======== Data for processing

Definition set_fl_open_flag (v : Z) (x : qp_file_s) : qp_file_s :=
  MkFile v (fl_open_mode x) (fl_wrbuf x) (fl_rdbuf x) (fl_wrbuf_size x)
    (fl_rdbuf_size x) (fl_wrbuf_offset x) (fl_wrbuf_offsetlast x) (fl_rdbuf_offset x)
    (fl_rdbuf_offsetlast x) (fl_cur_file_offset x) (fl_st_size x) (fl_name x)
    (fl_is_directIO x) (fl_is_alloced x).
Definition set_fl_open_mode (v : Z) (x : qp_file_s) : qp_file_s :=
  MkFile (fl_open_flag x) v (fl_wrbuf x) (fl_rdbuf x) (fl_wrbuf_size x)
    (fl_rdbuf_size x) (fl_wrbuf_offset x) (fl_wrbuf_offsetlast x) (fl_rdbuf_offset x)
    (fl_rdbuf_offsetlast x) (fl_cur_file_offset x) (fl_st_size x) (fl_name x)
    (fl_is_directIO x) (fl_is_alloced x).
Definition set_fl_wrbuf (v : Z) (x : qp_file_s) : qp_file_s :=
  MkFile (fl_open_flag x) (fl_open_mode x) v (fl_rdbuf x) (fl_wrbuf_size x)
    (fl_rdbuf_size x) (fl_wrbuf_offset x) (fl_wrbuf_offsetlast x) (fl_rdbuf_offset x)
    (fl_rdbuf_offsetlast x) (fl_cur_file_offset x) (fl_st_size x) (fl_name x)
    (fl_is_directIO x) (fl_is_alloced x).
Definition set_fl_rdbuf (v : Z) (x : qp_file_s) : qp_file_s :=
  MkFile (fl_open_flag x) (fl_open_mode x) (fl_wrbuf x) v (fl_wrbuf_size x)
    (fl_rdbuf_size x) (fl_wrbuf_offset x) (fl_wrbuf_offsetlast x) (fl_rdbuf_offset x)
    (fl_rdbuf_offsetlast x) (fl_cur_file_offset x) (fl_st_size x) (fl_name x)
    (fl_is_directIO x) (fl_is_alloced x).
Definition set_fl_wrbuf_size (v : Z) (x : qp_file_s) : qp_file_s :=
  MkFile (fl_open_flag x) (fl_open_mode x) (fl_wrbuf x) (fl_rdbuf x) v (fl_rdbuf_size x)
    (fl_wrbuf_offset x) (fl_wrbuf_offsetlast x) (fl_rdbuf_offset x)
    (fl_rdbuf_offsetlast x) (fl_cur_file_offset x) (fl_st_size x) (fl_name x)
    (fl_is_directIO x) (fl_is_alloced x).
Definition set_fl_rdbuf_size (v : Z) (x : qp_file_s) : qp_file_s :=
  MkFile (fl_open_flag x) (fl_open_mode x) (fl_wrbuf x) (fl_rdbuf x) (fl_wrbuf_size x) v
    (fl_wrbuf_offset x) (fl_wrbuf_offsetlast x) (fl_rdbuf_offset x)
    (fl_rdbuf_offsetlast x) (fl_cur_file_offset x) (fl_st_size x) (fl_name x)
    (fl_is_directIO x) (fl_is_alloced x).
Definition set_fl_wrbuf_offset (v : Z) (x : qp_file_s) : qp_file_s :=
  MkFile (fl_open_flag x) (fl_open_mode x) (fl_wrbuf x) (fl_rdbuf x) (fl_wrbuf_size x)
    (fl_rdbuf_size x) v (fl_wrbuf_offsetlast x) (fl_rdbuf_offset x)
    (fl_rdbuf_offsetlast x) (fl_cur_file_offset x) (fl_st_size x) (fl_name x)
    (fl_is_directIO x) (fl_is_alloced x).
Definition set_fl_wrbuf_offsetlast (v : Z) (x : qp_file_s) : qp_file_s :=
  MkFile (fl_open_flag x) (fl_open_mode x) (fl_wrbuf x) (fl_rdbuf x) (fl_wrbuf_size x)
    (fl_rdbuf_size x) (fl_wrbuf_offset x) v (fl_rdbuf_offset x) (fl_rdbuf_offsetlast x)
    (fl_cur_file_offset x) (fl_st_size x) (fl_name x) (fl_is_directIO x)
    (fl_is_alloced x).
Definition set_fl_rdbuf_offset (v : Z) (x : qp_file_s) : qp_file_s :=
  MkFile (fl_open_flag x) (fl_open_mode x) (fl_wrbuf x) (fl_rdbuf x) (fl_wrbuf_size x)
    (fl_rdbuf_size x) (fl_wrbuf_offset x) (fl_wrbuf_offsetlast x) v
    (fl_rdbuf_offsetlast x) (fl_cur_file_offset x) (fl_st_size x) (fl_name x)
    (fl_is_directIO x) (fl_is_alloced x).
Definition set_fl_rdbuf_offsetlast (v : Z) (x : qp_file_s) : qp_file_s :=
  MkFile (fl_open_flag x) (fl_open_mode x) (fl_wrbuf x) (fl_rdbuf x) (fl_wrbuf_size x)
    (fl_rdbuf_size x) (fl_wrbuf_offset x) (fl_wrbuf_offsetlast x) (fl_rdbuf_offset x) v
    (fl_cur_file_offset x) (fl_st_size x) (fl_name x) (fl_is_directIO x)
    (fl_is_alloced x).
Definition set_fl_cur_file_offset (v : Z) (x : qp_file_s) : qp_file_s :=
  MkFile (fl_open_flag x) (fl_open_mode x) (fl_wrbuf x) (fl_rdbuf x) (fl_wrbuf_size x)
    (fl_rdbuf_size x) (fl_wrbuf_offset x) (fl_wrbuf_offsetlast x) (fl_rdbuf_offset x)
    (fl_rdbuf_offsetlast x) v (fl_st_size x) (fl_name x) (fl_is_directIO x)
    (fl_is_alloced x).
Definition set_fl_st_size (v : Z) (x : qp_file_s) : qp_file_s :=
  MkFile (fl_open_flag x) (fl_open_mode x) (fl_wrbuf x) (fl_rdbuf x) (fl_wrbuf_size x)
    (fl_rdbuf_size x) (fl_wrbuf_offset x) (fl_wrbuf_offsetlast x) (fl_rdbuf_offset x)
    (fl_rdbuf_offsetlast x) (fl_cur_file_offset x) v (fl_name x) (fl_is_directIO x)
    (fl_is_alloced x).
Definition set_fl_name (v : list Z) (x : qp_file_s) : qp_file_s :=
  MkFile (fl_open_flag x) (fl_open_mode x) (fl_wrbuf x) (fl_rdbuf x) (fl_wrbuf_size x)
    (fl_rdbuf_size x) (fl_wrbuf_offset x) (fl_wrbuf_offsetlast x) (fl_rdbuf_offset x)
    (fl_rdbuf_offsetlast x) (fl_cur_file_offset x) (fl_st_size x) v (fl_is_directIO x)
    (fl_is_alloced x).
Definition set_fl_is_directIO (v : bool) (x : qp_file_s) : qp_file_s :=
  MkFile (fl_open_flag x) (fl_open_mode x) (fl_wrbuf x) (fl_rdbuf x) (fl_wrbuf_size x)
    (fl_rdbuf_size x) (fl_wrbuf_offset x) (fl_wrbuf_offsetlast x) (fl_rdbuf_offset x)
    (fl_rdbuf_offsetlast x) (fl_cur_file_offset x) (fl_st_size x) (fl_name x) v
    (fl_is_alloced x).
Definition set_fl_is_alloced (v : bool) (x : qp_file_s) : qp_file_s :=
  MkFile (fl_open_flag x) (fl_open_mode x) (fl_wrbuf x) (fl_rdbuf x) (fl_wrbuf_size x)
    (fl_rdbuf_size x) (fl_wrbuf_offset x) (fl_wrbuf_offsetlast x) (fl_rdbuf_offset x)
    (fl_rdbuf_offsetlast x) (fl_cur_file_offset x) (fl_st_size x) (fl_name x)
    (fl_is_directIO x) v.
(* ===== verification/Atomic.v ===== *)
(** The atomic operations of [src/src/core/qp_atomic.h] on a field of a structure,
    seen from one thread, and the two [sysconf] macros of [qp_defines.h]. *)

From S2P Require Import Prelude World.
#[local] Open Scope Z_scope.

Definition QP_ERROR : Z := -1.
Definition QP_SUCCESS : Z := 0.

(** An atomic word: how to read and write it in its structure. *)
Record qp_atom_t (X : Type) := MkAtom { at_get : X → Z; at_set : Z → X → X }.
Arguments MkAtom {X}.
Arguments at_get {X}.
Arguments at_set {X}.

Section atomic.
Context {X : Type} `{!Lens world (gmap Z X)}.
Implicit Types (a : qp_atom_t X).

Definition qp_atom_fetch_add a (p add : Z) : M world Z :=
  old ← ld (at_get a) p; st (at_set a (u64 (old + add))) p;; mret old.

Definition qp_atom_fetch_sub a (p sub : Z) : M world Z :=
  old ← ld (at_get a) p; st (at_set a (u64 (old - sub))) p;; mret old.

Definition qp_atom_add_fetch a (p add : Z) : M world Z :=
  old ← ld (at_get a) p; st (at_set a (u64 (old + add))) p;; mret (u64 (old + add)).

Definition qp_atom_sub_fetch a (p sub : Z) : M world Z :=
  old ← ld (at_get a) p; st (at_set a (u64 (old - sub))) p;; mret (u64 (old - sub)).

Definition qp_atom_cmp_set a (p oldv newv : Z) : M world bool :=
  v ← ld (at_get a) p;
  if v =? oldv then st (at_set a newv) p;; mret true else mret false.

Definition qp_atom_add a (p : Z) : M world Z := qp_atom_fetch_add a p 1.
Definition qp_atom_sub a (p : Z) : M world Z := qp_atom_fetch_sub a p 1.
Definition qp_atom_fetch a (p : Z) : M world Z := qp_atom_fetch_add a p 0.
End atomic.

(** A hint to the processor, without effect on memory. *)
Definition qp_cpu_pause : M world unit := mret tt.

Section sysconf.
Context `{OS}.

(** Linux numbers. *)
Definition SC_PAGESIZE : Z := 30.
Definition SC_NPROCESSORS_CONF : Z := 83.
Definition SC_NPROCESSORS_ONLN : Z := 84.

Definition qp_sched_yield : M world Z := call "sched_yield" [].

Definition qp_cpu_num : M world Z :=
  n ← call "sysconf" [SC_NPROCESSORS_CONF];
  if 1 <? n then call "sysconf" [SC_NPROCESSORS_ONLN] else mret 1.

Definition qp_pagesize : M world Z :=
  n ← call "sysconf" [SC_PAGESIZE];
  if 0 <? n then call "sysconf" [SC_PAGESIZE] else mret 4096.
End sysconf.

================

◆ **Work task**
Return, from the data, each line that has the word "MkAtom" in it.

◆ **Response area**
Record qp_atom_t (X : Type) := MkAtom { at_get : X → Z; at_set : Z → X → X }.
Arguments MkAtom {X}.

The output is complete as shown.